L'autre jour, une amie à qui je dressais cette situation au vitriol, m'a demandé pourquoi je continuais de m'infliger ça. Pour elle, si je ne dois rien à l'Etat, je peux très bien décider de rester à la maison et décider d'arrêter cette course effrénée. La question étant : pourquoi vouloir à tout prix s'intégrer dans une société qui ne veut manifestement pas de toi ? Je pourrais très bien, en effet, rester chez moi, assurer l'intendance quotidienne, m'engager dans une association ( et faire ma part sociale ainsi) , me consacrer à mes loisirs, à ma famille vieillissante ...

J'avoue que j'ai longtemps méditer sur cette question.
Finalement, ce qui en est ressorti, ce sont des questions de loyauté.
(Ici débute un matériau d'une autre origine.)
(** * proplot.internals: settings tables and argument helpers

    A shallow embedding of two modules of proplot:

    - [proplot/internals/defaults.py]: the child-settings table
      [_rc_children], the synonym table [_rc_synonyms] with the module-level
      loop that folds every synonym group into [_rc_children], and the two
      migration tables [_rc_proplot_removed] and [_rc_proplot_renamed];
    - [proplot/internals/__init__.py]: [_not_none] and [_kwargs_to_args].

    Python dictionaries that are only looked up by key are [gmap]s; keyword
    dictionaries, whose iteration order decides results, are ordered
    association lists.  Setting names are [string]s. *)

From stdpp Require Import gmap strings list fin_maps sorting.

Open Scope string_scope.
Open Scope list_scope.

(** ** defaults.py *)
Module Defaults.

(** A Python dict literal: later bindings of a key replace earlier ones. *)
Definition dict_literal {V} (items : list (string * V)) : gmap string V :=
  foldl (λ d kv, <[kv.1 := kv.2]> d) ∅ items.

(** [d.get(k, ())] on a dict of tuples. *)
Definition children_get (d : gmap string (list string)) (k : string) : list string :=
  default [] (d !! k).

(** [tuple(sorted(s))] for a set of strings [s]: the ascending sequence of
    its elements (strings compare character by character). *)
Definition sorted (s : gset string) : list string :=
  merge_sort String.le (elements s).

(** *** The child-settings table *)

(** The literal [_rc_children = {...}], before the version-dependent
    additions. *)
Definition _rc_children_literal : gmap string (list string) :=
  dict_literal [
    ("font.smallsize",
      ["tick.labelsize"; "xtick.labelsize"; "ytick.labelsize";
       "axes.labelsize"; "legend.fontsize"; "grid.labelsize"]);
    ("font.largesize",
      ["abc.size"; "figure.titlesize"; "suptitle.size"; "axes.titlesize"; "title.size";
       "leftlabel.size"; "toplabel.size"; "rightlabel.size"; "bottomlabel.size"]);
    ("meta.color",
      ["axes.edgecolor"; "axes.labelcolor"; "legend.edgecolor"; "colorbar.edgecolor";
       "tick.labelcolor"; "hatch.color"; "xtick.color"; "ytick.color"]);
    ("meta.width",
      ["axes.linewidth"; "tick.width"; "tick.linewidth"; "xtick.major.width";
       "ytick.major.width"; "grid.width"; "grid.linewidth"]);
    ("axes.margin", ["axes.xmargin"; "axes.ymargin"]);
    ("grid.color", ["gridminor.color"; "grid.labelcolor"]);
    ("grid.alpha", ["gridminor.alpha"]);
    ("grid.linewidth", ["gridminor.linewidth"]);
    ("grid.linestyle", ["gridminor.linestyle"]);
    ("tick.color", ["xtick.color"; "ytick.color"]);
    ("tick.dir", ["xtick.direction"; "ytick.direction"]);
    ("tick.len", ["xtick.major.size"; "ytick.major.size"]);
    ("tick.minor", ["xtick.minor.visible"; "ytick.minor.visible"]);
    ("tick.pad", ["xtick.major.pad"; "xtick.minor.pad"; "ytick.major.pad"; "ytick.minor.pad"]);
    ("tick.width", ["xtick.major.width"; "ytick.major.width"]);
    ("tick.labelsize", ["xtick.labelsize"; "ytick.labelsize"])
  ].

(** What the module reads from matplotlib's [rcParamsDefault]: whether the
    keys ['axes.titlecolor'] (matplotlib >= 3.2) and ['xtick.labelcolor']
    (matplotlib >= 3.4) exist. *)
Record mpl_defaults := MplDefaults {
  has_axes_titlecolor : bool;
  has_xtick_labelcolor : bool
}.

(** The [if ... in _rc_matplotlib_default:] blocks, as far as they touch
    [_rc_children]. *)
Definition _rc_children (mpl : mpl_defaults) : gmap string (list string) :=
  let d0 := _rc_children_literal in
  let d1 :=
    if has_axes_titlecolor mpl
    then <["title.color" := ["axes.titlecolor"]]> d0
    else d0 in
  if has_xtick_labelcolor mpl
  then
    let d2 := <["tick.labelcolor" := ["xtick.labelcolor"; "ytick.labelcolor"]]> d1 in
    let d3 := <["grid.labelcolor" := ["xtick.labelcolor"; "ytick.labelcolor"]]> d2 in
    (* _rc_children['meta.color'] += (...): a KeyError when the key is
       missing, which the literal rules out *)
    alter (λ t, t ++ ["xtick.labelcolor"; "ytick.labelcolor"]) "meta.color" d3
  else d1.

(** *** The synonym table and the loop that folds it into the children *)

Definition _rc_synonyms : list (list string) := [
    ["cmap"; "image.cmap"; "cmap.sequential"];
    ["cmap.lut"; "image.lut"];
    ["font.name"; "font.family"];
    ["font.small"; "font.smallsize"];
    ["font.large"; "font.largesize"];
    ["formatter.limits"; "axes.formatter.limits"];
    ["formatter.use_locale"; "axes.formatter.use_locale"];
    ["formatter.use_mathtext"; "axes.formatter.use_mathtext"];
    ["formatter.min_exponent"; "axes.formatter.min_exponent"];
    ["formatter.use_offset"; "axes.formatter.useoffset"];
    ["formatter.offset_threshold"; "axes.formatter.offset_threshold"];
    ["grid.below"; "axes.axisbelow"];
    ["grid.labelpad"; "grid.pad"];
    ["grid.linewidth"; "grid.width"];
    ["grid.linestyle"; "grid.style"];
    ["gridminor.linewidth"; "gridminor.width"];
    ["gridminor.linestyle"; "gridminor.style"];
    ["label.color"; "axes.labelcolor"];
    ["label.pad"; "axes.labelpad"];
    ["label.size"; "axes.labelsize"];
    ["label.weight"; "axes.labelweight"];
    ["margin"; "axes.margin"];
    ["meta.width"; "meta.linewidth"];
    ["meta.color"; "meta.edgecolor"];
    ["tick.labelpad"; "tick.pad"];
    ["tick.labelsize"; "grid.labelsize"];
    ["tick.labelcolor"; "grid.labelcolor"];
    ["tick.labelweight"; "grid.labelweight"];
    ["tick.linewidth"; "tick.width"];
    ["title.pad"; "axes.titlepad"];
    ["title.size"; "axes.titlesize"];
    ["title.weight"; "axes.titleweight"]
  ].

(** [{_ for k in _keys for _ in {k, *_rc_children.get(k, ())}}]: every key of
    the group together with its current children. *)
Definition group_union (d : gmap string (list string)) (_keys : list string) : gset string :=
  ⋃ ((λ k, {[k]} ∪ list_to_set (children_get d k)) <$> _keys).

(** [_set = {...} - {_key}] *)
Definition _set (d : gmap string (list string)) (_keys : list string) (_key : string)
  : gset string :=
  group_union d _keys ∖ {[_key]}.

(** The body of the inner loop: [_rc_children[_key] = tuple(sorted(_set))].
    The table is updated in place, so the next key of the group reads the
    entry written here. *)
Definition synonym_assign (_keys : list string) (d : gmap string (list string))
    (_key : string) : gmap string (list string) :=
  <[_key := sorted (_set d _keys _key)]> d.

(** [for _key in _keys: ...] *)
Definition synonym_group (d : gmap string (list string)) (_keys : list string)
  : gmap string (list string) :=
  foldl (synonym_assign _keys) d _keys.

(** [for _keys in _rc_synonyms: ...]: one pass over the groups, in the order
    they are declared.  The source has no outer loop around this pass. *)
Definition synonym_pass (d : gmap string (list string)) (synonyms : list (list string))
  : gmap string (list string) :=
  foldl synonym_group d synonyms.

(** [_rc_children] as the module leaves it once it is imported. *)
Definition _rc_children_final (mpl : mpl_defaults) : gmap string (list string) :=
  synonym_pass (_rc_children mpl) _rc_synonyms.

(** *** The migration tables *)

(** [{key: (alternative, version)}] *)
Definition _rc_proplot_removed : gmap string (string * string) :=
  dict_literal [
    ("rgbcycle", ("", "0.6.0"));
    ("geogrid.latmax", ("Please use ax.format(latmax=N) instead.", "0.6.0"));
    ("geogrid.latstep", ("Please use ax.format(latlines=N) instead.", "0.6.0"));
    ("geogrid.lonstep", ("Please use ax.format(lonlines=N) instead.", "0.6.0"));
    ("gridminor.latstep", ("Please use ax.format(latminorlines=N) instead.", "0.6.0"));
    ("gridminor.lonstep", ("Please use ax.format(lonminorlines=N) instead.", "0.6.0"))
  ].

(** [{old_key: (new_key, version)}] *)
Definition _rc_proplot_renamed : gmap string (string * string) :=
  dict_literal [
    ("abc.format", ("abc", "0.5.0"));
    ("align", ("subplots.align", "0.6.0"));
    ("axes.facealpha", ("axes.alpha", "0.6.0"));
    ("geoaxes.edgecolor", ("axes.edgecolor", "0.6.0"));
    ("geoaxes.facealpha", ("axes.alpha", "0.6.0"));
    ("geoaxes.facecolor", ("axes.facecolor", "0.6.0"));
    ("geoaxes.linewidth", ("axes.linewidth", "0.6.0"));
    ("geogrid.alpha", ("grid.alpha", "0.6.0"));
    ("geogrid.color", ("grid.color", "0.6.0"));
    ("geogrid.labels", ("grid.labels", "0.6.0"));
    ("geogrid.labelpad", ("grid.pad", "0.6.0"));
    ("geogrid.labelsize", ("grid.labelsize", "0.6.0"));
    ("geogrid.linestyle", ("grid.linestyle", "0.6.0"));
    ("geogrid.linewidth", ("grid.linewidth", "0.6.0"));
    ("share", ("subplots.share", "0.6.0"));
    ("small", ("font.smallsize", "0.6.0"));
    ("large", ("font.largesize", "0.6.0"));
    ("span", ("subplots.span", "0.6.0"));
    ("tight", ("subplots.tight", "0.6.0"));
    ("axes.formatter.timerotation", ("formatter.timerotation", "0.6.0"));
    ("axes.formatter.zerotrim", ("formatter.zerotrim", "0.6.0"));
    ("abovetop", ("title.above", "0.7.0"));
    ("subplots.pad", ("subplots.outerpad", "0.7.0"));
    ("subplots.axpad", ("subplots.innerpad", "0.7.0"));
    ("subplots.axwidth", ("subplots.refwidth", "0.7.0"));
    ("text.labelsize", ("font.smallsize", "0.8.0"));
    ("text.titlesize", ("font.largesize", "0.8.0"));
    ("alpha", ("axes.alpha", "0.8.0"));
    ("facecolor", ("axes.facecolor", "0.8.0"));
    ("edgecolor", ("meta.color", "0.8.0"));
    ("color", ("meta.color", "0.8.0"));
    ("linewidth", ("meta.width", "0.8.0"));
    ("lut", ("cmap.lut", "0.8.0"));
    ("image.levels", ("cmap.levels", "0.8.0"));
    ("image.inbounds", ("cmap.inbounds", "0.8.0"));
    ("image.discrete", ("cmap.discrete", "0.8.0"));
    ("image.edgefix", ("edgefix", "0.8.0"));
    ("tick.ratio", ("tick.widthratio", "0.8.0"));
    ("grid.ratio", ("grid.widthratio", "0.8.0"));
    ("abc.style", ("abc", "0.8.0"));
    ("grid.loninline", ("grid.inlinelabels", "0.8.0"));
    ("grid.latinline", ("grid.inlinelabels", "0.8.0"));
    ("cmap.edgefix", ("edgefix", "0.9.0"));
    ("basemap", ("geo.backend", "0.10.0"));
    ("inlinefmt", ("inlineformat", "0.10.0"));
    ("cartopy.circular", ("geo.round", "0.10.0"));
    ("cartopy.autoextent", ("geo.extent", "0.10.0"));
    ("colorbar.rasterize", ("colorbar.rasterized", "0.10.0"))
  ].

(** *** Predicates used to state properties of the tables *)

(** No setting is a member of two synonym groups. *)
Fixpoint disjoint_groups (synonyms : list (list string)) : Prop :=
  match synonyms with
  | [] => True
  | _keys :: synonyms' =>
      Forall (λ k, k ∉ mjoin synonyms') _keys ∧ disjoint_groups synonyms'
  end.

#[export] Instance disjoint_groups_dec synonyms : Decision (disjoint_groups synonyms).
Proof. induction synonyms; simpl; apply _. Defined.

(** No setting is listed among its own children. *)
Definition no_self_child (d : gmap string (list string)) : Prop :=
  map_Forall (λ k children, k ∉ children) d.

(** [key in text] on strings: [key] occurs somewhere in [text]. *)
Fixpoint occurs_in (key text : string) : bool :=
  String.prefix key text ||
  match text with
  | EmptyString => false
  | String _ text' => occurs_in key text'
  end.

(** The keys of both migration tables. *)
Definition migrated_keys : gset string :=
  dom _rc_proplot_removed ∪ dom _rc_proplot_renamed.

End Defaults.

(** ** __init__.py *)
Module Internals.

(** The Python values the helpers are called with.  Tuples are included
    because an entry of [options] is a tuple whose items are used as
    dictionary keys. *)
#[warnings="-register-all"]
Inductive pyobj :=
  | PyNone
  | PyStr (s : string)
  | PyInt (n : Z)
  | PyTuple (items : list pyobj).

(** [x is None] *)
Definition is_none (x : pyobj) : bool :=
  match x with PyNone => true | _ => false end.

(** [a == b], the comparison a dict applies to its keys. *)
Fixpoint pyobj_eqb (a b : pyobj) : bool :=
  match a, b with
  | PyNone, PyNone => true
  | PyStr s, PyStr t => bool_decide (s = t)
  | PyInt n, PyInt m => bool_decide (n = m)
  | PyTuple xs, PyTuple ys =>
      (fix all2 (xs ys : list pyobj) : bool :=
         match xs, ys with
         | [], [] => true
         | x :: xs', y :: ys' => pyobj_eqb x y && all2 xs' ys'
         | _, _ => false
         end) xs ys
  | _, _ => false
  end.

(** *** Dictionaries in insertion order *)
Section odict.
Context {K : Type} (eqb : K → K → bool).

(** [d.get(k)] *)
Fixpoint dict_get (d : list (K * pyobj)) (k : K) : option pyobj :=
  match d with
  | [] => None
  | (k', v) :: d' => if eqb k' k then Some v else dict_get d' k
  end.

(** [d[k] = v]: an existing key keeps its position, a new key goes last. *)
Fixpoint dict_set (d : list (K * pyobj)) (k : K) (v : pyobj) : list (K * pyobj) :=
  match d with
  | [] => [(k, v)]
  | (k', v') :: d' =>
      if eqb k' k then (k', v) :: d' else (k', v') :: dict_set d' k v
  end.

(** [del d[k]], doing nothing when [k] is missing. *)
Fixpoint dict_del (d : list (K * pyobj)) (k : K) : list (K * pyobj) :=
  match d with
  | [] => []
  | (k', v') :: d' =>
      if eqb k' k then dict_del d' k else (k', v') :: dict_del d' k
  end.
End odict.

Definition str_eqb (s t : string) : bool := bool_decide (s = t).

(** Keyword dictionaries ([**kwargs]) have [str] keys. *)
Abbreviation kwdict := (list (string * pyobj)).

(** [kwargs.pop(key, None)]: the value and the dictionary left behind.  A
    key that is not a [str] is never found in a keyword dictionary. *)
Definition kwargs_pop (kwargs : kwdict) (key : pyobj) : pyobj * kwdict :=
  match key with
  | PyStr s => (default PyNone (dict_get str_eqb kwargs s), dict_del str_eqb kwargs s)
  | _ => (PyNone, kwargs)
  end.
(* ===== verification/Fixtures.v ===== *)
(** * Concrete instances of the interfaces

    One small chain, used by the witnesses of the theorems: a token, a
    delegate registry and a plugin contract, five accounts, and concrete
    functions for the interfaces that stand for third-party crates.  No
    theorem depends on these choices. *)

From stdpp Require Import base gmap list strings.
From Stdlib Require Import ZArith Lia Strings.Byte Strings.Ascii.
From S2P Require Import Prelude Machine Ethereum VoteSignature.
#[local] Open Scope Z_scope.

Module Fixture.
(** ** Addresses *)
Definition token : Address := fixed_repeat 20 x11.
Definition registry : Address := fixed_repeat 20 x22.
Definition plugin : Address := fixed_repeat 20 x33.
Definition dao : Address := fixed_repeat 20 x44.
Definition alice : Address := fixed_repeat 20 xa1.
Definition bob : Address := fixed_repeat 20 xb0.
Definition carol : Address := fixed_repeat 20 xca.
Definition dave : Address := fixed_repeat 20 xda.
Definition erin : Address := fixed_repeat 20 xe1.

(** ** Text of the [alloy] crates: hexadecimal, with an optional prefix when parsed. *)
Definition strip_0x (s : string) : string :=
  match s with
  | String "0"%char (String "x"%char s') => s'
  | _ => s
  end.
Definition alloy : AlloyText := {|
  address_to_string a := ("0x" +:+ to_hex_string (fb_bytes a))%string;
  bytes_from_str s := unhex (strip_0x s)
|}.

(** ** The chain: alice and carol delegated to nobody, bob to carol and dave
    in equal parts, erin two parts to carol and three to dave. *)
Definition balance (a : Address) : U256 :=
  if bool_decide (a = alice) then 100
  else if bool_decide (a = bob) then 50
  else if bool_decide (a = carol) then 10
  else if bool_decide (a = erin) then 60
  else 0.

Lemma length_pad32 (a : Address) : length (replicate 12 x00 ++ fb_bytes a) = 32%nat.
Proof. by rewrite length_app, length_fb_bytes. Qed.
Definition pad32 (a : Address) : FixedBytes 32 :=
  mk_fixed (replicate 12 x00 ++ fb_bytes a) (length_pad32 a).

Definition entries (a : Address) : list RegistryDelegation :=
  if bool_decide (a = bob) then [mk_reg (pad32 carol) 1; mk_reg (pad32 dave) 1]
  else if bool_decide (a = erin) then [mk_reg (pad32 carol) 2; mk_reg (pad32 dave) 3]
  else [].

Definition config_text : string := "config".

(** The block is number 7; as in an ERC-5805 token, lookups of votes at or
    after the current block revert. *)
Definition block_number : Z := 7.
Definition view : EvmView := λ addr c,
  match c with
  | CallERC20 (balanceOfCall a) =>
      if bool_decide (addr = token) then Some (balance a) else None
  | CallERC20 getTotalSupplyCall => if bool_decide (addr = token) then Some 220 else None
  | CallVotes (getPastVotesCall a n) =>
      if bool_decide (addr = token) && (n <? block_number) then Some (balance a) else None
  | CallVotes (getPastTotalSupplyCall n) =>
      if bool_decide (addr = token) && (n <? block_number) then Some 220 else None
  | CallRegistry c =>
      if bool_decide (addr = registry) then Some (mk_gdr (entries (gd_account c)) 0) else None
  | CallConfig _ => if bool_decide (addr = plugin) then Some config_text else None
  end.

Definition commitment : Commitment := {|
  com_id := block_number;
  com_digest := fixed_repeat 32 x77;
  com_configID := fixed_repeat 32 x78
|}.
Definition genv : GuestEvmEnv := {|
  genv_view := view; genv_number := block_number; genv_commitment := commitment
|}.

Definition asset_with (strategy : string) : Asset := {|
  asset_contract := token;
  asset_chain_id := 11155111;
  asset_voting_power_strategy := strategy;
  asset_delegation := {| do_contract := registry; do_strategy := "SplitDelegation" |}
|}.
Definition asset : Asset := asset_with "BalanceOf".
Definition config : RiscVotingProtocolConfig := {|
  cfg_voting_protocol_version := "1";
  cfg_assets := [asset];
  cfg_execution_strategy := "MajorityVoting"
|}.

Lemma view_wf_holds : view_wf view.
Proof.
  assert (∀ a, u256_wf (balance a)) as Hb.
  { intros a. unfold balance. repeat case_bool_decide; split; lia || reflexivity. }
  intros addr [[]|[]|c|c] r; simpl; intros Hr; repeat case_match; simplify_eq; simpl;
    try done; try apply Hb; try (split; [lia|reflexivity]).
  split; [|split; [lia|reflexivity]]. unfold entries.
  repeat case_bool_decide; repeat constructor; unfold u256_wf; simpl; lia || done.
Qed.
End Fixture.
La première concerne mon homme. Je n'aime pas l'idée d'être un poids pour lui. Je n'aime pas qu'il se sente frustré par le manque de finances alors qu'il travaille comme un dingo 39 heures par semaine. J'ai envie qu'il puisse profiter de ce qu'il gagne, sans toujours être derrière pour lui coller un avertissement sur l'état du relevé de comptes, je n'aime pas l'idée que ce soit moi qui soit à l'origine de cette situation alors que si je travaillais , je pourrais mettre un peu de beurre dans les épinards ... Je n'aime pas dépenser de l'argent dans des choses "futiles" ( livres, bijoux, vêtements ...) qui me font plaisir alors que c'est lui qui trime pour me les payer ... Et je n'aime pas non plus que tout nos projets soient toujours en stanb-by par manque d'argent. En vérité, il y a toujours au fond de moi cette peur viscérale qu'il en ai marre de cette situation, qu'il me la reproche et qu'il finisse par me quitter. Alors, par respect pour lui et tous les efforts qu'il fait au quotidien, je me sens bien obligée de faire le maximum de choses pour faire évoluer la situation de manière positive ...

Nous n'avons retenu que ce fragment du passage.